Uno de los hallazgos más destacados del estudio es la discrepancia entre la capacidad técnica de la IA y su implementación actual en el mercado laboral. Se introduce el Índice de Superficie, que mide la implementación actual y que alcanza apenas el 2,2% del valor salarial total del empleo en EE. UU. Esto significa que la presencia tangible de la IA en trabajos relacionados con la informática y el desarrollo de software es solo una pequeña parte de su potencial técnico del 11,7%. Como lo describen los autores, lo que se observa hasta ahora es solo “la punta del iceberg”.
Esta diferencia es crucial para cualquier país que esté evaluando cómo ajustar sus políticas públicas frente a la automatización. El estudio señala que la mayor exposición técnica se encuentra en tareas rutinarias como la gestión documental, el análisis financiero básico y el procesamiento administrativo, que están presentes en casi todas las áreas y sectores, no solo en los centros tecnológicos de la costa oeste de EE. UU. Los mapas incluidos en el informe muestran que estados con menos presencia en industrias tecnológicas, como Dakota del Sur o Tennessee, tienen altos niveles de exposición debido a la cantidad de funciones administrativas en sus sectores financieros y de manufactura.

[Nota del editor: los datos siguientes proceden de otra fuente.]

(** * Lido council daemon: a shallow embedding of the guardian pipeline

    The development follows the TypeScript services of the daemon:
    - [StakingModuleGuard]: front-run detection and the state-change gate
      (staking-module-guard.service.ts);
    - [Guardian]: the per-tick pipeline and the keys-index consistency check
      (guardian.service.ts, staking-router.service.ts, keys-api.service.ts);
    - [WalletSvc]: the guardian wallet and the signed deposit message
      (wallet.service.ts);
    - [DepositRegistry]: the deposit-event cache (deposit-registry.service.ts);
    - [KeysValidation]: the BLS validation cache;
    - [OneAtTime]: the re-entrancy guard of the on-chain pause;
    - [PauseGuard]: the pause of the staking modules
      (staking-module-guard.service.ts);
    - [KeysApi]: the client of the keys-index and its cache
      (keys-api.service.ts);
    - [StakingRouter]: the data of the staking modules
      (staking-router.service.ts);
    - [GuardianInit]: the start of the guardian (guardian.service.ts).

    Logger calls are kept where a property speaks of them and left out
    elsewhere; metrics and timing are left out.

    JavaScript numbers that hold block numbers, log indices and counters are
    integers and are modelled by [Z]; hex strings are [string]; a thrown
    exception is the [Throw] constructor of [result]; mutable service fields
    and calls to collaborators are threaded through a small state monad. *)

From stdpp Require Import base decidable option list gmap strings fin_maps.
From Stdlib Require Import ZArith Lia.
From Stdlib.Strings Require Byte.

Local Open Scope string_scope.
Local Open Scope list_scope.
Local Open Scope Z_scope.

(** ** Exceptions and the state monad *)

Inductive Error : Type :=
  | InconsistentLastChangedBlockHash
  | ExpectedEventNotFound
  | AbiEncodeError
  | InvalidPrivateKey
  | ExternalError (what : string).

Inductive result (A : Type) : Type :=
  | Ok (a : A)
  | Throw (e : Error).
Arguments Ok {A} a.
Arguments Throw {A} e.

Definition result_bind {A B} (r : result A) (f : A → result B) : result B :=
  match r with
  | Ok a => f a
  | Throw e => Throw e
  end.

(** A computation over the mutable state [S] of a service.  State changes made
    before an exception is thrown stay in place, as they do in JavaScript. *)
Definition M (S A : Type) : Type := S → result A * S.

Definition ret {S A} (a : A) : M S A := λ s, (Ok a, s).
Definition throw {S A} (e : Error) : M S A := λ s, (Throw e, s).
Definition bind {S A B} (m : M S A) (f : A → M S B) : M S B :=
  λ s, match m s with
       | (Ok a, s') => f a s'
       | (Throw e, s') => (Throw e, s')
       end.
Definition get {S} : M S S := λ s, (Ok s, s).
Definition modify {S} (f : S → S) : M S unit := λ s, (Ok tt, f s).
Definition lift {S A} (r : result A) : M S A := λ s, (r, s).

Notation "'let*' x ':=' m 'in' k" := (bind m (λ x, k))
  (at level 10, x name, m at level 100, k at level 200, only parsing).
Notation "'let*' ' p ':=' m 'in' k" := (bind m (λ x, match x with p => k end))
  (at level 10, p pattern, m at level 100, k at level 200, only parsing).
Notation "'do*' m 'in' k" := (bind m (λ _, k))
  (at level 10, m at level 100, k at level 200, only parsing).

(** ** Data model *)

Record VerifiedDepositEvent : Type := {
  pubkey : string;
  wc : string;
  amount : string;
  signature : string;
  tx : string;
  blockNumber : Z;
  blockHash : string;
  logIndex : Z;
  depositCount : Z;
  valid : bool;
}.

Record VerifiedDepositedEventGroup : Type := {
  events : list VerifiedDepositEvent;
  startBlock : Z;
  endBlock : Z;
  isValid : option bool;
}.

Record RegistryKey : Type := {
  key : string;
  depositSignature : string;
  operatorIndex : Z;
  used : bool;
  index : Z;
  moduleAddress : string;
}.

Record ELBlockSnapshot : Type := {
  elBlockNumber : Z;
  elBlockHash : string;
  lastChangedBlockHash : string;
}.

Record KeyListResponse : Type := {
  data : list RegistryKey;
  meta : ELBlockSnapshot;
}.

Record BlockData : Type := {
  bdBlockNumber : Z;
  bdBlockHash : string;
  depositRoot : string;
  depositedEvents : VerifiedDepositedEventGroup;
  guardianAddress : string;
  guardianIndex : Z;
  lidoWC : string;
}.

Record StakingModuleData : Type := {
  smBlockHash : string;
  unusedKeys : list string;
  vettedUnusedKeys : list RegistryKey;
  nonce : Z;
  stakingModuleId : Z;
  smLastChangedBlockHash : string;
}.

Record ContractsState : Type := {
  csDepositRoot : string;
  csNonce : Z;
  csBlockNumber : Z;
  csLastChangedBlockHash : string;
}.

Record Signature : Type := {
  sigR : string;
  sigS : string;
  sigV : Z;
}.

Record DepositMessage : Type := {
  dmDepositRoot : string;
  dmNonce : Z;
  dmBlockNumber : Z;
  dmBlockHash : string;
  dmGuardianAddress : string;
  dmGuardianIndex : Z;
  dmSignature : Signature;
  dmStakingModuleId : Z;
}.

Record PauseMessage : Type := {
  pmDepositRoot : string;
  pmNonce : Z;
  pmGuardianAddress : string;
  pmGuardianIndex : Z;
  pmBlockNumber : Z;
  pmBlockHash : string;
  pmSignature : Signature;
  pmStakingModuleId : Z;
}.

(** What a service does to the outside world: lines written to the logger,
    requests to the signer, messages handed to the message bus and
    transactions sent to the Deposit Security Module. *)
Inductive LogLevel : Type := LevelLog | LevelWarn | LevelError | LevelDebug.

Inductive LogPayload : Type :=
  | Text (message : string)
  | Thrown (e : Error).

Inductive Effect : Type :=
  | Logged (level : LogLevel) (what : LogPayload)
  | SignDepositDataCall (root : string) (keysOpIndex blockNum : Z)
      (hash : string) (moduleId : Z)
  | SendDepositMessageCall (m : DepositMessage)
  | SendPauseMessageCall (m : PauseMessage)
  | PauseDepositsCall (blockNum moduleId : Z) (sig : Signature).

Definition isLogged (e : Effect) : bool :=
  match e with
  | Logged _ _ => true
  | _ => false
  end.

(** The deposit and pause messages among the effects. *)
Definition isMessage (e : Effect) : bool :=
  match e with
  | SendDepositMessageCall _ | SendPauseMessageCall _ => true
  | _ => false
  end.

(** The mutable fields of [StakingModuleGuardService] and [GuardianService],
    with the trace of the effects performed so far, oldest first. *)
Record GuardState : Type := {
  lastContractsStateByModuleId : gmap Z ContractsState;
  trace : list Effect;
}.

Definition emit (e : Effect) : M GuardState unit :=
  modify (λ st, {| lastContractsStateByModuleId := lastContractsStateByModuleId st;
                   trace := trace st ++ [e] |}).

Definition logger (level : LogLevel) (message : string) : M GuardState unit :=
  emit (Logged level (Text message)).

(** [try { body } catch (error) { handler(error) }] *)
Definition tryCatch {S A} (body : M S A) (handler : Error → M S A) : M S A :=
  λ s, match body s with
       | (Ok a, s') => (Ok a, s')
       | (Throw e, s') => handler e s'
       end.

(** [try { body } finally { cleanup }] *)
Definition tryFinally {S A} (body : M S A) (cleanup : M S unit) : M S A :=
  λ s, match body s with
       | (r, s') =>
           match cleanup s' with
           | (Ok _, s'') => (r, s'')
           | (Throw e, s'') => (Throw e, s'')
           end
       end.

#[global] Instance VerifiedDepositEvent_eq_dec : EqDecision VerifiedDepositEvent.
Proof. solve_decision. Defined.
#[global] Instance RegistryKey_eq_dec : EqDecision RegistryKey.
Proof. solve_decision. Defined.
#[global] Instance ContractsState_eq_dec : EqDecision ContractsState.
Proof. solve_decision. Defined.

(** ** Front-run detection (staking-module-guard.service.ts) *)

Module StakingModuleGuard.

(** [isFirstEventEarlier]: events of one block are ordered by [logIndex],
    events of different blocks by [blockNumber]. *)
Definition isFirstEventEarlier (firstEvent secondEvent : VerifiedDepositEvent) : bool :=
  let isSameBlock := bool_decide (blockNumber firstEvent = blockNumber secondEvent) in
  if isSameBlock
  then bool_decide (logIndex firstEvent < logIndex secondEvent)
  else bool_decide (blockNumber firstEvent < blockNumber secondEvent).

(** The body of the [forEach] that fills [potentialLidoDepositsKeysMap]: an
    entry is kept when it is strictly earlier than the incoming event and is
    overwritten otherwise.  Public keys are hex strings, so the object used
    as a dictionary is a finite map from strings. *)
Definition recordLidoDeposit (m : gmap string VerifiedDepositEvent)
    (event : VerifiedDepositEvent) : gmap string VerifiedDepositEvent :=
  match m !! pubkey event with
  | Some existed =>
      if isFirstEventEarlier existed event then m
      else <[pubkey event := event]> m
  | None => <[pubkey event := event]> m
  end.

Definition potentialLidoDepositsEvents (evs : list VerifiedDepositEvent)
    (lido : string) : list VerifiedDepositEvent :=
  filter (λ e, wc e = lido ∧ valid e = true) evs.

El valor del Índice Iceberg radica en su capacidad para identificar estas zonas “invisibles” de automatización antes de que sean evidentes en las estadísticas convencionales. El estudio resalta que indicadores tradicionales como el PIB, el desempleo o la renta per cápita explican menos del 5% de la variabilidad que el índice detecta en la exposición al trabajo automatizable. Esto sugiere una laguna en los actuales sistemas de medición. Que un estado tenga un PIB alto no necesariamente indica que esté mejor preparado: su estructura laboral puede estar dominada por sectores donde la IA tiene una capacidad técnica superior. Igualmente, un área con baja adopción actual de IA puede tener una alta exposición si muchas de sus tareas administrativas son automatizables con herramientas ya disponibles.
Anticipar y planificar
El análisis del MIT destaca una doble brecha: entre la capacidad técnica y la adopción real de la IA, y entre lo que las estadísticas económicas reflejan hoy y lo que la IA podría transformar en el futuro. Este desfase justifica la necesidad de proporcionar a los responsables políticos herramientas que les permitan simular escenarios, prever necesidades de capacitación y ajustar inversiones antes de que los cambios se materialicen en el mercado laboral.
Aunque el informe no ofrece recomendaciones políticas específicas, enfatiza que la planificación laboral debe incluir métricas de futuro para evitar reacciones tardías. En un panorama internacional donde la adopción de la IA varía mucho entre países y sectores, el estudio del MIT destaca la magnitud de la transformación: muchas de las tareas fundamentales para las economías avanzadas, incluida la española, ya pueden ser ejecutadas por sistemas automatizados. La pregunta, según concluye el informe, no es si la IA reemplazará empleos, sino qué tipo de tareas transformará primero y cómo se prepararán las economías para enfrentar este proceso.